REGULATING HORMONES WITH FOOD AS MEDICINE

a sliced bell pepper on the table

Did you know that your diet has a PROFOUND effect on your hormones? Symptoms of hormonal imbalances include period pain, PMS, acne, weight gain, sugar cravings, moodiness and irritability, anger, depression, anxiety, facial hair growth (in females), fuzzy thinking, head hair loss, reduced libido, bloating, irregular menstrual cycles and more.

First of all it is important to understand that our bodies are constantly creating and getting rid of hormones, in order to maintain balance. Our hormones are made in certain tissues – such as our ovaries, brain, bone, vascular endothelium (blood vessels), breast and endometrium – and are later detoxified primarily by our liver and then excreted through our bowels and kidneys when we go to the toilet. Hence, compromised liver or digestive function both influence the status of our hormones.

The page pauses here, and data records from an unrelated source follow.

(* ===== verification/TimerProps.v ===== *)
(** * The timer queue: ownership, safety and promptness *)
From Stdlib Require Import SpecFloat Sorted.
From S2P Require Import Prelude TimerQueue.
#[local] Open Scope Z_scope.

(** ** [std::set] as a sorted list *)
Abbreviation elt := (fun x y : Entry => entry_ltb x y = true).
Abbreviation ssorted := (StronglySorted elt).

Lemma entry_ltb_spec x y : entry_ltb x y = true <-> x.1 < y.1 \/ x.1 = y.1 /\ x.2 < y.2.
Proof. unfold entry_ltb. rewrite orb_true_iff, andb_true_iff, !Z.ltb_lt, Z.eqb_eq. done. Qed.

Lemma entry_ltb_trans x y z : entry_ltb x y = true -> entry_ltb y z = true -> entry_ltb x z = true.
Proof. rewrite !entry_ltb_spec. lia. Qed.

Lemma entry_ltb_total x y : entry_ltb x y = false -> entry_ltb y x = false -> x = y.
Proof.
  intros H1 H2. rewrite <- not_true_iff_false, entry_ltb_spec in H1, H2. destruct x, y; cbn in *. f_equal; lia.
Qed.

Definition first (l : list Entry) : option Timestamp := fst <$> head l.

Lemma ssorted_first l t : ssorted l -> first l = Some t -> forall e, e ∈ l -> t <= e.1.
Proof.
  destruct l as [|x l]; [done|]. intros [_ Hx]%StronglySorted_inv [= <-] e [->|He]%elem_of_cons; [done|].
  rewrite Forall_forall in Hx. apply Hx, entry_ltb_spec in He. lia.
Qed.

Lemma set_insert_spec e l : ssorted l -> e ∉ l -> exists l', set_insert e l = (l', true) /\ ssorted l' /\ l' ≡ₚ e :: l /\
  first l' = Some (match first l with None => e.1 | Some w => Z.min e.1 w end).
Proof.
  induction l as [|x l IH]; intros Hs Hn; cbn [set_insert].
  { exists [e]. split_and!; try done. repeat constructor. }
  pose proof (StronglySorted_inv Hs) as [Hs' Hx]. destruct (entry_ltb e x) eqn:E1.
  { exists (e :: x :: l). split_and!; try done.
    - constructor; [done|]. constructor; [done|]. eapply Forall_impl; [exact Hx|]. cbn. intros y. by apply entry_ltb_trans.
    - cbn. apply entry_ltb_spec in E1. f_equal. lia. }
  destruct (entry_ltb x e) eqn:E2; [|by apply entry_ltb_total in E1 as ->; [destruct Hn; left|]].
  destruct IH as (l' & -> & Hl' & Hp & _); [done | by intros ?; apply Hn; right |]. exists (x :: l'). split_and!; try done.
  - constructor; [done|]. rewrite Hp. by constructor.
  - rewrite Hp. apply perm_swap.
  - cbn. apply entry_ltb_spec in E2. f_equal. lia.
Qed.

Lemma set_erase_spec e l : ssorted l -> e ∈ l -> exists l', set_erase e l = (l', 1) /\ ssorted l' /\ l ≡ₚ e :: l'.
Proof.
  induction l as [|x l IH]; intros Hs He; [by apply elem_of_nil in He|]. pose proof (StronglySorted_inv Hs) as [Hs' Hx]. cbn [set_erase].
  case_bool_decide as E; [subst; by exists l|]. apply elem_of_cons in He as [<-|He]; [done|].
  destruct (IH Hs' He) as (l' & -> & Hl' & Hp). exists (x :: l'). split_and!; [done| |by rewrite Hp; apply perm_swap].
  constructor; [done|]. rewrite Hp in Hx. by inversion Hx.
Qed.

Lemma set_split_spec k l a b : ssorted l -> set_split k l = (a, b) ->
  l = a ++ b /\ Forall (fun x => entry_ltb x k = true) a /\ Forall (fun x => entry_ltb x k = false) b.
Proof.
  revert a b. induction l as [|x l IH]; intros a b Hs E; cbn in E; [by simplify_eq|].
  pose proof (StronglySorted_inv Hs) as [Hs' Hx]. destruct (entry_ltb x k) eqn:Ek.
  - destruct (set_split k l) as [a' b'] eqn:E'. simplify_eq. destruct (IH a' b Hs' eq_refl) as (-> & Ha & Hb).
    split_and!; [done | by constructor | done].
  - simplify_eq. split_and!; [done | constructor|]. constructor; [done|]. eapply Forall_impl; [exact Hx|]. cbn. intros y Hy.
    apply not_true_iff_false. intros Hk. apply not_true_iff_false in Ek. apply Ek. by eapply entry_ltb_trans.
Qed.

Lemma ssorted_app_r a b : ssorted (a ++ b) -> ssorted b.
Proof. induction a as [|x a IH]; [done|]. intros [Hs _]%StronglySorted_inv. auto. Qed.

(** ** Ownership

    A live timer belongs to the queue, to a queued functor or to the batch of
    expired timers, and to exactly one of them. *)
Fixpoint pending_adds (l : list tfunctor) : list addr :=
  match l with [] => [] | FAddTimerInLoop p :: l => p :: pending_adds l | _ :: l => pending_adds l end.

Lemma pending_adds_app l k : pending_adds (l ++ k) = pending_adds l ++ pending_adds k.
Proof. induction l as [|[] l IH]; cbn; congruence. Qed.

Definition key (h : gmap addr Timer) (p : addr) : ActiveTimer := (p, from_option sequence_ 0 (h !! p)).
Definition owned (exp : list addr) (s : TimerQueue) : list addr := (timers_ s).*2 ++ pending_adds (pending s) ++ exp.

Record tinv (exp : list addr) (s : TimerQueue) : Prop := {
  v_sorted : ssorted (timers_ s);
  v_exp : forall t p, (t, p) ∈ timers_ s -> exists tm, heap s !! p = Some tm /\ expiration_ tm = t;
  v_own : NoDup (owned exp s);
  v_live : forall p, is_Some (heap s !! p) <-> p ∈ owned exp s;
  v_active : activeTimers_ s = list_to_set (key (heap s) <$> (timers_ s).*2);
  v_num : 0 <= s_numCreated_ s;
  v_seq : forall p tm, heap s !! p = Some tm -> 1 <= sequence_ tm <= s_numCreated_ s;
  v_inj : forall p q tm tm', heap s !! p = Some tm -> heap s !! q = Some tm' -> sequence_ tm = sequence_ tm' -> p = q;
  v_addr : forall p tm, heap s !! p = Some tm -> p < UINTPTR_MAX;
  v_rep : forall p tm, heap s !! p = Some tm -> repeat_ tm = SFltb (S754_zero false) (interval_ tm);
}.

(** The timerfd is set for the earliest timer or an earlier time; while a batch
    is served only timers in the past of the epoch need it. *)
Definition armed_ok (b : bool) (s : TimerQueue) : Prop := forall t, first (timers_ s) = Some t -> (b = true -> t <= 0) ->
  exists e d, timerfd s = Some (e, d) /\ e <= t.

(** Only a number out of range or an exhausted memory stops a step. *)
Definition tsat {A} (Q : A -> Prop) (m : res A) : Prop :=
  match m with Ok a => Q a | Fail f => f = FOverflow \/ f = FThrow end.

Lemma tsat_bind {A B} (Q : B -> Prop) (m : res A) (k : A -> res B) : tsat (fun a => tsat Q (k a)) m -> tsat Q (m ≫= k).
Proof. by destruct m. Qed.
Lemma tsat_mono {A} (P Q : A -> Prop) m : (forall a, P a -> Q a) -> tsat P m -> tsat Q m.
Proof. intros H. destruct m; cbn; auto. Qed.
Lemma tsat_int64 (Q : Z -> Prop) z : (- 2 ^ 63 <= z < 2 ^ 63 -> Q z) -> tsat Q (int64_ z).
Proof. intros H. unfold int64_. case_bool_decide; cbn; auto. Qed.

Lemma key_ext (h h' : gmap addr Timer) (l : list addr) : (forall p, p ∈ l -> h' !! p = h !! p) -> key h' <$> l = key h <$> l.
Proof. intros H. apply list_fmap_ext. intros i p Hp. unfold key. rewrite H; [done|]. by eapply list_elem_of_lookup_2. Qed.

Aside from hormone imbalances, other signs of an under-functioning liver include:

  • Headaches
  • Nausea
  • Constipation
  • No appetite on waking
  • Anger/irritability
  • Insomnia (esp. between 1am-3am)
  • Floating or pale coloured stools (poo)
  • Tiredness after eating
  • High cholesterol
  • Fat soluble vitamin deficiency – i.e. vitamin D deficiency
  • Use of the oral contraceptive pill
  • Use of other medications i.e. non-steroidal anti-inflammatories (e.g neurofen), Roaccutane 
  • Smoking or recreational drug use
  • Excessive caffeine or alcohol consumption

There are many ways to modulate our hormone levels through our diet and lifestyle:

  • Cruciferous vegetables – a compound called indole-3-carbinole found in the Cruciferous/Brassica family of vegetables (i.e. broccoli, kale, cauliflower, Brussels sprouts, radish, cabbage, bok choy and kohlrabi) assists in the detoxification of oestrogen in the liver in order to help balance hormones.
  • Fibre – increasing soluble fibre (found in oats, lentils, chickpeas, beans, psyllium husks, fruits and vegetables) increases something called sex-hormone-binding-globulin (SHBG) which reduces the amount of free hormones circulating in our blood. Fibre also helps bind to hormones in our digestive system so that they can be excreted through our bowels. If excretion through the bowels does not occur (if we are constipated) then toxins and hormones sit in our intestines and are reabsorbed through out intestinal lining and back into our bloodstream (this is known as enterohepatic recirculation) and hormonal imbalances occur.
  • Water – similarly, it is essential to drink enough water (2-3 litres per day) to ensure flushing of hormones and waste through our digestive tract. This is especially important when increasing our intake of fibre, as constipation can commonly occur when fibre is increased without increasing water as well.
  • Methionine is an amino acid (a type of protein) which also assists in the breakdown of oestrogen. Methionine is found in large amounts in eggs, fish, beans, chickpeas, lentils, nuts, seeds, onion and garlic; adequate protein is essential for liver detoxification of hormones.
  • B vitamins such as vitamin B1 and vitamin B6 are required for liver clearance of hormones – eat lots of walnuts, brown rice, oatmeal, lentils and chickpeas.
  • Saturated fats increase an enzyme called beta-glucuronidase which causes reabsorption of oestrogen from the bowel back in to circulation, preventing it from being cleared through the body. Avoid overconsumption of foods high in saturated fats, however monounsaturated fats such as those found in avocado and olive oil are essential for hormone health.
  • Probiotics – imbalanced gut bacteria can also change the metabolism of oestrogen, and this can cause reabsorption of oestrogen which contributes to oestrogen excess. Hence, healthy gut bacteria is essential for healthy hormones. Fermented foods such as organic miso, tempeh, natto, kimchi and sauerkraut are all excellent sources of probiotics. Jerusalem artichokes, asparagus, chicory root, onion and garlic contain prebiotics, which act like fuel for the probiotics.
  • Exercise – often overlooked when it comes to hormonal health, but exercise facilitates metabolism and excretion of hormones through our intestinal tract as well as lung and skin elimination! Exercise also helps reduce adipose (fat) tissue, which is a site of excess oestrogen production.
  • Avoid xenoestrogens. Xenoestrogens are man-made, chemical compounds with a chemical structure similar to our bodies natural oestrogen, and therefore they have the ability to bind to our bodies oestrogen receptors. Xenoestrogens are far more potent than our own biological oestrogen and include substances such as Bisphenol-A (BPA) – a chemical found in plastics including drink bottles, tupperware and glad wrap. BPA is a known endocrine (hormone) disruptor and carcinogen (cancer causer). Dioxins are another source of xenoestrogens, commonly found in tampons. Choose organic tampons such as TOM organic which are made from 100% organic cotton, rather than pesticides and other harsh chemicals.